Crime in Surrey dropped by four per cent in 2018 from 2017, city’s top cop says

Surrey RCMP OIC sharing the news with council Monday as city transitions to city police force

Surrey’s top Mountie presented a report to city council on Monday afternoon indicating the number of Criminal Code offences in Surrey dropped by four per cent in 2018 compared to 2017, as the city continues to make its transition from the RCMP to its own city police force.

“The fourth quarter crime stats report demonstrates that collective efforts of the police, partners and the community are contributing to positive trends in terms of the incidence of crime,” Assistant Commissioner Dwayne McDonald, officer in charge of the Surrey RCMP, said in a report to the mayor and council at Monday’s public safety committee meeting.

Surrey council at its inaugural meeting on Nov. 5, 2018 served notice to the provincial and federal governments the city is terminating its contract with the RCMP – the local police force since May 1, 1951 – to set up its own force.

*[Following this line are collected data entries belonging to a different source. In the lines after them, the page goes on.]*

(** The cookie of the first session is refused, the new one accepted. *)
Lemma password_change_ends_sessions_witness :
  (toy_principal (sample_env 100 "e") (sample_headers "id2") changed_login.2).1 = Ok None /\
  exists p, (toy_principal (sample_env 100 "e") changed_headers changed_login.2).1 = Ok (Some p) /\ 0 < c_ver (p_claims p).
Proof.
  split; [vm_compute; reflexivity|].
  destruct (toy_principal (sample_env 100 "e") changed_headers changed_login.2) as [r d] eqn:Ep.
  assert (exists p, r = Ok (Some p) /\ c_uid (p_claims p) = "id2") as (p & -> & Huid).
  { change r with (r, d).1. rewrite <- Ep. vm_compute. eexists. split; reflexivity. }
  exists p. split; [reflexivity|].
  apply (password_change_ends_sessions toy_parse toy_format plain (fun salt pw => Ok pw) toy_unbase64 String.eqb
    toy_read_claims "salt" (sample_env 100 "e") (sample_env 100 "e") "id2" "another-password"
    (sample_login "id2").2 changed changed_login.2 0 (sample_env 100 "e") changed_headers p d).
  - split; [vm_compute; repeat constructor; cbn; intuition discriminate..| | |].
    + right. vm_compute. reflexivity.
    + vm_compute. repeat constructor; cbn; intuition discriminate.
    + vm_compute. intros x [<-|[]]. reflexivity.
  - vm_compute. reflexivity.
  - vm_compute. reflexivity.
  - apply rtc_once. exists _, (insert_session toy_format
      {| s_cookie_id := "new-sid"; s_user_id := "id2"; s_token_version := 1; s_issued_at := 100000000000;
         s_expires_at := 28900000000000; s_created_ip := None; s_revoked_at := None |}).
    split; [apply account_session|]. vm_compute. reflexivity.
  - exact Ep.
  - exact Huid.
Defined.

(** The caller's own password can be replaced without the current one: the
    profile operation asks for it, the route of the accounts does not. *)
Theorem own_password_without_current :
  let r := toy_api no_routes (operator_sets "id2" "sid") (signed_in "id2") in
  rp_status r.1 = 200 /\
  map us_password_hash (others "id1" (sample_login "id2").2) = ["battery-staple"] /\
  map us_password_hash (others "id1" (st_db r.2)) = ["another-password"] /\
  is_ok (update_profile toy_parse plain (fun salt pw => Ok pw) plain_verify (sample_env 100 "e") (sample_env 100 "e")
           "salt" "id2" "Op" None (Some "another-password") (sample_login "id2").2).1 = false.
Proof. vm_compute. by split_and!. Qed.
Lemma share_change_dead db t token : share_change db t -> dead token db ->
  sql_exists (has_token hash_token token) t = true /\
  forall r, In r t -> has_token hash_token token r = true -> is_live r = false.
Proof.
  intros Hc [He Hd]. unfold has_token in *. destruct Hc as [row H1 H2|p f H1 H2 Hp].
  - split.
    { unfold sql_exists in *. by rewrite existsb_app, He. }
    intros r [Hr|[<-|[]]]%in_app_or Ht; [by apply Hd|]. bool_hyps.
    apply sql_exists_true in He as (r & Hr & Hh). rewrite sql_exists_false in H2. specialize (H2 r Hr).
    bool_hyps. congruence.
  - assert (forall r, bool_decide (sh_token_hash r = hash_token token) = true -> In r (share_links db) -> p r = false) as Hn.
    { intros r Ht Hr. destruct (p r) eqn:Ep; [|done]. apply Hp in Ep. by rewrite (Hd r Hr Ht) in Ep. }
    split.
    + apply sql_exists_true in He as (r & Hr & Ht). apply sql_exists_true. exists r. split; [|done].
      apply In_sql_update. exists r. split; [done|]. by rewrite Hn.
    + intros r (r0 & Hr0 & ->)%In_sql_update Ht.
      assert (bool_decide (sh_token_hash r0 = hash_token token) = true) as Ht0.
      { destruct (p r0); [by rewrite H2 in Ht|done]. }
      rewrite (Hn r0 Ht0 Hr0). by apply Hd.
Qed.

Lemma share_steps_wf db db' : rtc share_step db db' -> shares_wf db -> shares_wf db'.
Proof.
  induction 1 as [|db d db' (A & m & Hm & ->) _ IH]; [done|]. intros H. apply IH.
  destruct (share_change_wf db _ (share_call_change A m db Hm) H). by split.
Qed.

Lemma share_steps_dead token db db' : rtc share_step db db' -> dead token db -> dead token db'.
Proof.
  induction 1 as [|db d db' (A & m & Hm & ->) _ IH]; [done|]. intros H. apply IH.
  exact (share_change_dead db _ token (share_call_change A m db Hm) H).
Qed.

(** A link that is revoked is dead. *)
Lemma revoked_dead E token link db :
  shares_wf db -> (get token db).1 = Ok (Some link) -> dead token (revoke_share_link_by_id E (sl_id link) db).2.
Proof.
  intros [W1 W2] (row & _ & Hin & Hh & _ & Hid & _)%get_share_found. cbn. split.
  - apply sql_exists_true. exists (if link_with_id (sl_id link) row && is_live row
      then row <| sh_revoked_at := Some (now_at E 0) |> else row). split; [apply In_sql_update; eauto|].
    unfold has_token. apply bool_decide_eq_true_2. by destruct (_ && _).
  - intros r (r0 & Hr0 & ->)%In_sql_update Ht.
    assert (sh_token_hash r0 = hash_token token) as Ht0.
    { unfold has_token in Ht. destruct (_ && _); cbn in Ht; by bool_hyps. }
    assert (r0 = row) as -> by (eapply (NoDup_map_inj sh_token_hash); [exact W2|done|done|congruence]).
    replace (link_with_id (sl_id link) row) with true by (symmetry; apply bool_decide_eq_true_2; congruence).
    cbn [andb]. by destruct (is_live row) eqn:El.
Qed.
End Facts.

(** ** What the public route serves *)

Section Serving.
Context (hash_token : string -> string).
Context (parse_uuid : string -> option string) (uuid_error : string -> string).
Context (trim : string -> string) (valid_header : string -> bool).

Abbreviation request := (handle_share_request parse_uuid uuid_error hash_token valid_header).

(** The object data of a response: everything else is a fixed text. *)
Definition gives_object (p : PublicResponse) : bool :=
  match pr_body p with Text _ => false | Empty | Streamed _ _ => true end.

(** C32: Only what was shared is served: an answer that is not a fixed error text
    is given only for the token of a link that is neither revoked nor over, and
    shows the very version the link was made for, which must be committed,
    unexpired and still under the link's bucket and key; it announces the length
    of the requested range, and its body is the stream of exactly the spans that
    plan this range. *)
Theorem share_serves_only_shared now r db :
  gives_object (request now r db) = true ->
  exists token row obj m start stop text plan,
    token_of (rq_path r) = Some token /\ In row (share_links db) /\ sh_token_hash row = hash_token token /\
    sh_revoked_at row = None /\ (forall t, sh_expires_at row = Some t -> unix_timestamp now < t) /\
    parse_uuid (sh_object_id row) = Some obj /\ (get_manifest obj db).1 = Ok (Some m) /\
    commit_state m = CommitState.Committed /\ is_expired m now = false /\
    bucket m = sh_bucket row /\ key m = sh_object_key row /\
    object_range (rq_headers r) (content_length m) = Ok ((start, stop), text) /\
    plan_read m start stop = Ok plan /\ pr_content_length (request now r db) = Some (stop - start) /\
    pr_body (request now r db) = (if is_method (rq_method r) HEAD || is_nil (rp_chunks plan) then Empty
                                  else Streamed m (rp_chunks plan)).
Proof.
  unfold handle_share_request. destruct (negb (_ || _)); [done|].
  destruct (token_of (rq_path r)) as [token|]; [|done].
  destruct (get_share_link hash_token parse_uuid uuid_error token db).1 as [[link|]|e] eqn:El; [|done..].
  apply get_share_found in El as (row & _ & Hin & Hh & Hu & _ & Hb & Hk & He & Hr).
  destruct (is_open link now) eqn:Eo; [|done]. cbn [negb].
  destruct (get_manifest (sl_object_id link) db).1 as [[m|]|e] eqn:Em; [|done..].
  destruct (shows link m now) eqn:Es; [|done]. cbn [negb].
  destruct (object_range (rq_headers r) (content_length m)) as [[[start stop] text]|e] eqn:Er; [|done].
  destruct (plan_read m start stop) as [plan|e] eqn:Ep; [|done]. intros _.
  exists token, row, (sl_object_id link), m, start, stop, text, plan.
  unfold is_open in Eo. rewrite Hr, He in Eo. unfold shows in Es. rewrite Hb, Hk in Es.
  apply negb_true_iff, orb_false_iff in Eo as [E1 E2]. bool_hyps. split_and!; try done.
  - by destruct (sh_revoked_at row).
  - intros t Ht. rewrite Ht in E2. lia.
Qed.

(** A revoked link stays dead: once a link was revoked, whatever else runs
    on the table, in any order, a request for its token is refused. *)
Theorem revoked_share_stays_dead E token link db db2 now r :
  rtc (share_step hash_token parse_uuid uuid_error trim) empty_db db ->
  (get_share_link hash_token parse_uuid uuid_error token db).1 = Ok (Some link) ->
  rtc (share_step hash_token parse_uuid uuid_error trim) (revoke_share_link_by_id E (sl_id link) db).2 db2 ->
  token_of (rq_path r) = Some token ->
  gives_object (request now r db2) = false.
Proof.
  intros H0 Hl Hs Ht. apply share_steps_wf in H0; [|by split; constructor].
  pose proof (revoked_dead _ _ _ E _ _ _ H0 Hl) as Hd. eapply share_steps_dead in Hd; [|exact Hs].
  unfold handle_share_request. destruct (negb (_ || _)); [done|]. rewrite Ht.
  destruct (get_share_link hash_token parse_uuid uuid_error token db2).1 as [[l|]|e] eqn:El; [|done..].
  apply get_share_found in El as (row & _ & Hin & Hh & _ & _ & _ & _ & _ & Hr).
  destruct Hd as [_ Hd]. specialize (Hd row Hin). unfold has_token, is_live in Hd. rewrite bool_decide_eq_true in Hd.
  specialize (Hd Hh). apply negb_false_iff in Hd. unfold is_open. by rewrite Hr, Hd.
Qed.
End Serving.

(** ** A link that was made *)

Lemma io_bind_ok {E A B} (m : IO E A) (f : A -> IO E B) db b db' :
  (m ≫= f) db = (Ok b, db') -> exists a d, m db = (Ok a, d) /\ f a d = (Ok b, db').
Proof. unfold mbind, IO_bind. destruct (m db) as [[a|e] d]; [eauto|done]. Qed.

Lemma map_err_ok {E F A} (f : E -> F) (m : IO E A) db a db' : map_err f m db = (Ok a, db') -> m db = (Ok a, db').
Proof. unfold map_err. by destruct (m db) as [[x|e] d]; intros [= <- <-]. Qed.

(** What a request sees under a key is the active version. *)
Lemma service_active_ok E b k db m d :
  service_get_active_manifest E b k db = (Ok (Some m), d) ->
  d = db /\ get_active_manifest b k db = (Ok (Some m), db) /\ is_expired m (now_utc_at E 0) = false.
Proof.
  unfold service_get_active_manifest. intros H. apply io_bind_ok in H as (o & d1 & H1 & H).
  apply map_err_ok in H1. pose proof (get_active_manifest_reads b k db) as Hr. rewrite H1 in Hr. cbn in Hr. subst d1.
  destruct o as [x|]; [|done]. destruct (is_expired x _) eqn:Ee; [done|].
  apply io_bind_ok in H as (locked & d2 & H2 & H). apply map_err_ok in H2. injection H2 as <- <-.
  destruct (sql_exists _ _); [done|]. injection H as <- <-. auto.
Qed.

Lemma get_manifest_same obj db db' :
  object_manifests db' = object_manifests db -> (get_manifest obj db').1 = (get_manifest obj db).1.
Proof.
  intros H. unfold get_manifest, load_manifest_by_object_id, mbind, M_bind, query. rewrite H.
  destruct (object_manifests db !! obj) as [r|]; [|done]. by destruct (validate (om_manifest r)).
Qed.

Section Created.
Context (parse_uuid : string -> option string) (uuid_error : string -> string).
Context (trim hash_token : string -> string) (valid_header : string -> bool).
Context (last_instant : OffsetDateTime) (format_rfc3339 : OffsetDateTime -> Result string string).
Context (encrypt_share_token decrypt_share_token : string -> Result string ObjectFormatError.t).
Context (env : nat -> Env).

Abbreviation create := (handle_create_share trim hash_token last_instant encrypt_share_token env).

(** The row of a record. *)
Definition row_of (token : string) (l : ShareLinkRecord) : ShareRow :=
  {| sh_id := sl_id l; sh_token_hash := hash_token token; sh_token_ciphertext := sl_token_ciphertext l;
     sh_object_id := sl_object_id l; sh_bucket := sl_bucket l; sh_object_key := sl_key l;
     sh_created_at := sl_created_at l; sh_expires_at := sl_expires_at l; sh_revoked_at := None;
     sh_description := sl_description l |}.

Mayor Doug McCallum appointed Dr. Terry Waterhouse, who also served as Surrey’s general manager of public safety, to oversee the transition, which is expected to take about two years.

Does McDonald see the recent stats as a vindication of Surrey RCMP’s record as a policing model?

“What I’d say, vindication or not, I think what it shows is that in the last several years our crime rate has trended down,” McDonald told the Now-Leader on Monday. “We’ve had significant decreases.

“We’ve had significant positive results this year and really, I would say it speaks to the quality of the work that the men and women of the RCMP are doing, and our support staff,” McDonald said. “We had 194,000 files this year, which is our highest ever, and yet we’ve managed to keep our crime continually going down. I don’t know about vindication, but I think it’s just we’ve done a good job.”

“My position has always been that we provide an incredible level of service given our budget and resources that we have and so I feel, I would say I feel confident we’re doing the right thing, based on our crime stats,” McDonald said.

During the civic election campaign, McCallum told the Now-Leader in September the RCMP was, in his opinion, “having a hard time addressing all the gun violence that’s going on. They don’t seem to be able to address these things.”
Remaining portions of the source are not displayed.